Несколько десятилетий спустя саму неврастению настигло выгорание – она утратила статус ключевой болезни современности. В попытке соответствовать огромному количеству жалоб границы диагноза были раздвинуты слишком сильно. Один из врачей в 1905 г. сетовал, что неврастения как диагноз настолько «хорошо изучена, широко распространена и используется так часто, что в наше время это слово может одновременно значить что угодно и не значить ничего»{80}. Врачи так и не определили единую физиологическую причину болезни. «Сила нервов» Бирда не прошла биологическую проверку, особенно после того, как были открыты гормоны и витамины{81}. Американская медицинская ассоциация и правительство США запретили рекламу патентованных лекарств. В первые десятилетия XX в. наибольшую популярность завоевал психоанализ и его подход к душевным расстройствам{82}. К 1920-м гг. эмоциональное истощение людей никуда не исчезло, но важнейшие юридические, медицинские и социальные реформы привели к исчезновению знакового заболевания той эпохи.

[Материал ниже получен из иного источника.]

(** The background pass returns and keeps the invariant. *)
Lemma background_loop_invariant s :
  stops_at_once stop -> stores_the_note play ->
  bank_invariant s -> no_retrigger (fst s) = true ->
  exists s', background_loop_with play stop s = Some s' /\ bank_invariant s'.
Proof.
  intros Hstop Hplay Hinv Hretr.
  destruct (for_each_invariant
              (fun x => bank_invariant x /\ no_retrigger (fst x) = true)
              (note_slot_with play stop) (seq 0 128) s) as (s' & Hrun & Hs' & _).
  - done.
  - intros i x Hi [Hx Hrx]. apply elem_of_seq in Hi.
    destruct (note_slot_invariant i x) as (x' & ? & ? & ?);
      [done | done | lia | done | done |].
    eauto.
  - eauto.
Qed.

Lemma run_invariant es s :
  stops_at_once stop -> stores_the_note play ->
  bank_invariant s -> retrigger_free_with play stop es s = true ->
  exists s', run_with play stop es s = Some s' /\ bank_invariant s'.
Proof.
  intros Hstop Hplay. revert s.
  induction es as [|e es IH]; intros s Hinv Hfree; simpl in *.
  - eauto.
  - apply andb_true_iff in Hfree as [He Hfree]. destruct e as [i v|]; simpl in *.
    + apply IH; [|done]. destruct s. by apply store_velocity_invariant.
    + destruct (background_loop_invariant s Hstop Hplay Hinv He) as (s' & Hs' & Hinv').
      rewrite Hs' in *. simpl. by apply IH.
Qed.

End VoiceBankRuns.

Section VoiceBankClaims.
Import Bridge Core1.

Lemma initial_invariant : bank_invariant initial.
Proof.
  unfold bank_invariant, initial; simpl. split; [done|]. split; [done|]. split.
  - intros n j k (v & Hv & Hplay & _).
    apply list_elem_of_lookup_2, elem_of_replicate in Hv as [-> _]. discriminate.
  - intros i n _ _ k (v & Hv & Hplay & _).
    apply list_elem_of_lookup_2, elem_of_replicate in Hv as [-> _]. discriminate.
Qed.

(** The background loop of the source is the loop over any voice element,
    taken at [synth_play_note] and [synth_stop_note]. *)
Lemma note_slot_with_spec i s :
  note_slot_with synth_play_note synth_stop_note i s = note_slot i s.
Proof. reflexivity. Qed.

Lemma run_with_spec es s :
  run_with synth_play_note synth_stop_note es s = run es s.
Proof.
  revert s. induction es as [|e es IH]; intros s; simpl; [done|].
  destruct e as [i v|]; simpl; [apply IH|].
  change (background_loop_with synth_play_note synth_stop_note s)
    with (processaudio_background_loop s).
  destruct (processaudio_background_loop s) as [s'|]; simpl; [apply IH | done].
Qed.

Lemma retrigger_free_with_spec es s :
  retrigger_free_with synth_play_note synth_stop_note es s = retrigger_free es s.
Proof.
  revert s. induction es as [|e es IH]; intros s; simpl; [done|].
  destruct e as [i v|]; simpl; [apply IH|].
  change (background_loop_with synth_play_note synth_stop_note s)
    with (processaudio_background_loop s).
  destruct (processaudio_background_loop s) as [s'|]; [by rewrite IH | done].
Qed.

(** C3 (as the code has it): take a voice element whose stop clears
    [playing] at once and whose start stores the note number, as
    [synth_stop_note] and [synth_play_note] do.  Then every run from the
    initial all-silent state in which every background pass starts with each
    note slot either unchanged, or at velocity 0, or at previous velocity 0
    (so that no pass sees a slot go from one non-zero velocity to another)
    returns a state, and in that state at most one voice is playing with a
    given assigned note.  The loop of the source is the instance
    [run_with synth_play_note synth_stop_note = run]. *)
Theorem one_voice_per_note_without_retrigger play stop es :
  stops_at_once stop ->
  stores_the_note play ->
  retrigger_free_with play stop es initial = true ->
  exists s, run_with play stop es initial = Some s /\ one_voice_per_note (snd s).
Proof.
  intros Hstop Hplay Hfree.
  destruct (run_invariant play stop es initial Hstop Hplay initial_invariant Hfree)
    as (s & Hrun & Hinv).
  exists s. split; [done|]. apply Hinv.
Qed.

Lemma one_voice_per_note_without_retrigger_witness :
  stops_at_once synth_stop_note /\ stores_the_note synth_play_note /\
  retrigger_free note_played_twice initial = true /\
  exists s, run note_played_twice initial = Some s /\ one_voice_per_note (snd s).
Proof.
  assert (Hstop : stops_at_once synth_stop_note) by (intros v; reflexivity).
  assert (Hplay : stores_the_note synth_play_note) by (intros v n a; reflexivity).
  assert (Hfree : retrigger_free_with synth_play_note synth_stop_note
                    note_played_twice initial = true) by (vm_compute; reflexivity).
  split; [exact Hstop|]. split; [exact Hplay|].
  split; [by rewrite <- retrigger_free_with_spec|].
  rewrite <- run_with_spec.
  apply (one_voice_per_note_without_retrigger synth_play_note synth_stop_note
           note_played_twice Hstop Hplay Hfree).
Defined.

(** The stop has to be immediate.  With a release ramp that keeps [playing]
    set, the same run, which shows no pass a change between two non-zero
    velocities, ends with voices 0 and 2 both playing note 60: the note-off
    leaves voice 0 playing, and the next note-on takes voice 2. *)
Lemma release_ramp_doubles_a_note :
  retrigger_free_with synth_play_note synth_stop_note_ramping note_played_twice initial
    = true /\
  exists s,
    run_with synth_play_note synth_stop_note_ramping note_played_twice initial = Some s /\
    sounding (snd s) 60 0 /\ sounding (snd s) 60 2 /\ ~ one_voice_per_note (snd s).
Proof.
  split; [vm_compute; reflexivity|].
  eexists. split; [vm_compute; reflexivity|].
  assert (H0 : forall (voices : list SIMPLE_SYNTH) k v,
             voices !! k = Some v -> playing v = true -> note v = 60 ->
             sounding voices 60 k).
  { intros voices k v Hv Hp Hn. by exists v. }
  split; [by eapply H0|]. split; [by eapply H0|].
  intros Hone. assert (0 = 2) as Habs; [|discriminate Habs].
  apply (Hone 60); by eapply H0.
Qed.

Впервые в англоязычном мире выгорание вышло на сцену в 1960 г. в романе Грэма Грина «Ценой потери». Роман стал ключевой вехой в описании болезней, связанных с эмоциональным истощением, потому что состояние, в котором находится главный герой, напрямую связано с его карьерой, что отличает его расстройство от неврастении. Речь идет о заболевании, обусловленном трудовой деятельностью.